Once he thought he caught the sounds of horses' feet on the prairie, and checked his mare to listen, but she gave no evidence of suspicion—a thing she was sure to do, if the cause existed.
Sterry was so well satisfied by this fact that he did not dismount to test the matter as before. He rode on, however, and held her down to a walk.
His eventless course had continued some minutes before a thought came to him of the direction he was following, with the possibility that he was wrong.
"I wonder if we are on the right track, Queenie?" he said, addressing his animal, as was his custom when they were alone. "It would be strange if we didn't drift away from our bearings. Hello! that can't be Dick Hawkridge's ranch; we haven't gone far enough for that; but what the mischief can it be, unless a fire that some one has started in the open?"
The starlike twinkle of a point of light suddenly shone out directly in advance. It puzzled him by appearing only for a moment, when it vanished as quickly as it entered his field of vision.
This fact suggested that it was within some dwelling and had been extinguished, or was shut from sight by being moved past a window or open door to another point in the interior.
"We are so near, Queenie, we may as well go farther," he added, not unmindful of his danger from those who were making such a hot search for him. He kept his horse on a walk, maintaining a keen watch between the dainty ears that were already pricked up as if she knew something was likely to happen quite soon.
Advancing in this deliberate fashion, the outline of one of those long, low wooden structures so common in the West was gradually defied in the moonlight, and he knew he was approaching the home of some ranchman.
But whose? was the question that perplexed him. He recalled that some of his travelling had been done at a high rate of speed, but the distance between the Whitney and Hawkridge ranches was fully a dozen miles, and he was sure that that space had not been covered by him since bidding his friends good-by earlier in the evening, especially as he had not followed a direct course.
"Can it be?" he exclaimed, with a sudden suspicion. "Yes, by gracious! What a blunder!"
The exclamation was caused by the sight of a young man, with one arm in a sling, who came forward to welcome him.
He had returned to the Whitney home, which he supposed was miles away, and this was his old friend Fred, who came smilingly forward and said, as he recognized him:
"I am glad, indeed, to see you, Mont; we heard the sound of the firing and feared that something had happened to you."

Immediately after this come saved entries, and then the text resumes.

(** * House price predictor: the loader, the feature derivation and the page flow

    A shallow embedding of [new.py], the single Streamlit script of the
    repository: the artifact loader [load_model_and_scaler], the feature
    derivation and prediction of [predict_house_price], and the top-level
    flow of the page (load, gate on [model_loaded], read the widgets, predict
    on a click).

    Numbers are modelled as the script holds them.  A column of Python ints
    is an [int64] column of the frame: a [Z] in the int64 range, with the
    wrap-around of numpy's arithmetic written out.  A float is a binary64
    value: Rocq's primitive [float], whose operations are the IEEE-754 ones
    numpy and Python use. *)

From Stdlib Require Import ZArith List String Bool Lia.
From Stdlib Require Import Floats.
Import ListNotations.

(* Decimal float literals stand for the nearest binary64 value, as in
   Python. *)
Set Warnings "-inexact-float".

Open Scope Z_scope.
Open Scope string_scope.

(** ** Exceptions and results *)

(** The Python exceptions that the modelled code can raise or let through.
    [StopException] is the control exception [st.stop()] raises to end the
    run of the script. *)
Inductive exn : Type :=
| FileNotFoundError
| PermissionError
| UnpicklingError
| AttributeError
| KeyError (key : string)
| ValueError
| IndexError
| StopException.

Inductive result (A : Type) : Type :=
| Ok (a : A)
| Raise (e : exn).
Arguments Ok {A} a.
Arguments Raise {A} e.

Definition rbind {A B : Type} (r : result A) (k : A -> result B) : result B :=
  match r with
  | Ok a => k a
  | Raise e => Raise e
  end.

Declare Scope result_scope.
Delimit Scope result_scope with result.
Notation "'let?' x ':=' r 'in' k" := (rbind r (fun x => k))
  (at level 10, x name, r at level 100, k at level 200) : result_scope.

(** ** Machine numbers *)

Definition min_int64 : Z := - 2 ^ 63.
Definition max_int64 : Z := 2 ^ 63 - 1.

Definition in_int64 (z : Z) : Prop := min_int64 <= z <= max_int64.

(** numpy's int64 arithmetic keeps the low 64 bits, read as a signed number. *)
Definition wrap64 (z : Z) : Z := (z + 2 ^ 63) mod 2 ^ 64 - 2 ^ 63.

(** The conversion of an integer to binary64, rounding to nearest-even. *)
Definition float_of_Z (z : Z) : float :=
  SF2Prim (binary_normalize prec emax z 0 false).
Arguments float_of_Z : simpl never.
Arguments wrap64 : simpl never.

(** [int(b)] for a Python bool. *)
Definition int_of_bool (b : bool) : Z := if b then 1 else 0.

(** ** Series and frames (the part of pandas the script uses) *)

(** A column has one dtype.  The script only builds int64 and float64
    columns. *)
Inductive Series : Type :=
| Int64 (xs : list Z)
| Float64 (xs : list float).

Definition series_len (s : Series) : nat :=
  match s with
  | Int64 xs => List.length xs
  | Float64 xs => List.length xs
  end.

(** The values of a column as float64 (numpy's cast of an int64 operand when
    the result of an operation is float64). *)
Definition as_float64 (s : Series) : list float :=
  match s with
  | Int64 xs => map float_of_Z xs
  | Float64 xs => xs
  end.

(** Element-wise combination of two columns of one frame (they share the
    frame's index, so they have the same length). *)
Definition map2 {A B C : Type} (f : A -> B -> C) (xs : list A) (ys : list B)
  : list C :=
  map (fun p => f (fst p) (snd p)) (combine xs ys).

(** [a + b] on columns: int64 + int64 stays int64 and wraps; a float64
    operand makes the result float64. *)
Definition series_add (a b : Series) : Series :=
  match a, b with
  | Int64 xs, Int64 ys => Int64 (map2 (fun x y => wrap64 (x + y)) xs ys)
  | _, _ => Float64 (map2 PrimFloat.add (as_float64 a) (as_float64 b))
  end.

"Nothing at all, thank you, and nothing to Queenie—but that reminds me," he added, slipping out of the saddle; "she acted once as though she had been hit, though it wasn't bad enough to show itself in her gait."
The two made a hasty examination but discovered nothing; proof that, as her owner said, the wound, if any, was too slight to trouble her.
"Fred, what do you think of my coming back to you in this fashion?" abruptly asked Sterry, with a laugh, looking around in his friend's face.
"The most sensible thing you could have done; it redeems your foolishness in leaving us as you did."
"But my return was involuntary."
"How was that?"
"I thought I was miles distant, and had no idea of my location until I caught the outlines of your house; I assure you I contemplated no such performance as this."
"Well, you're here, so what's the use of talking unless you mean to mount your mare and try it again."
"Hardly that; I have too much mercy on her."
The couple walked past the dwelling to the rude but roomy shelter at the rear where the horses were sometimes placed when not in use, or when the severity of the weather made the protection necessary. There the saddle, bridle and trappings were removed from the mare, and she was made comfortable. Then the two returned to their seats at the front of the building, to smoke and chat a few minutes before retiring for the night.
CHAPTER XIII. — A CONSULTATION.
That mysterious warm-air current known as the Chinook wind steals through the depressions of the Rocky Mountains, at certain seasons of the year, from the mild surface of the Pacific, and tempers the severity of the winters in some portions of Montana, Wyoming, and the great West to a degree that renders them milder than many places farther south.
It was early in the month of May, when even in the Middle States it is not often comfortable to remain seated out of doors after the close of day, but Sterry and Whitney found it pleasant to occupy their chairs in front of the building, with no other protection then their own warm garments.
Whitney's wound was doing so well that he expressed himself ashamed to wear his arm in a sling. He freed it from the support, moved it readily about, and declared that after the next morning he would no longer shirk duty.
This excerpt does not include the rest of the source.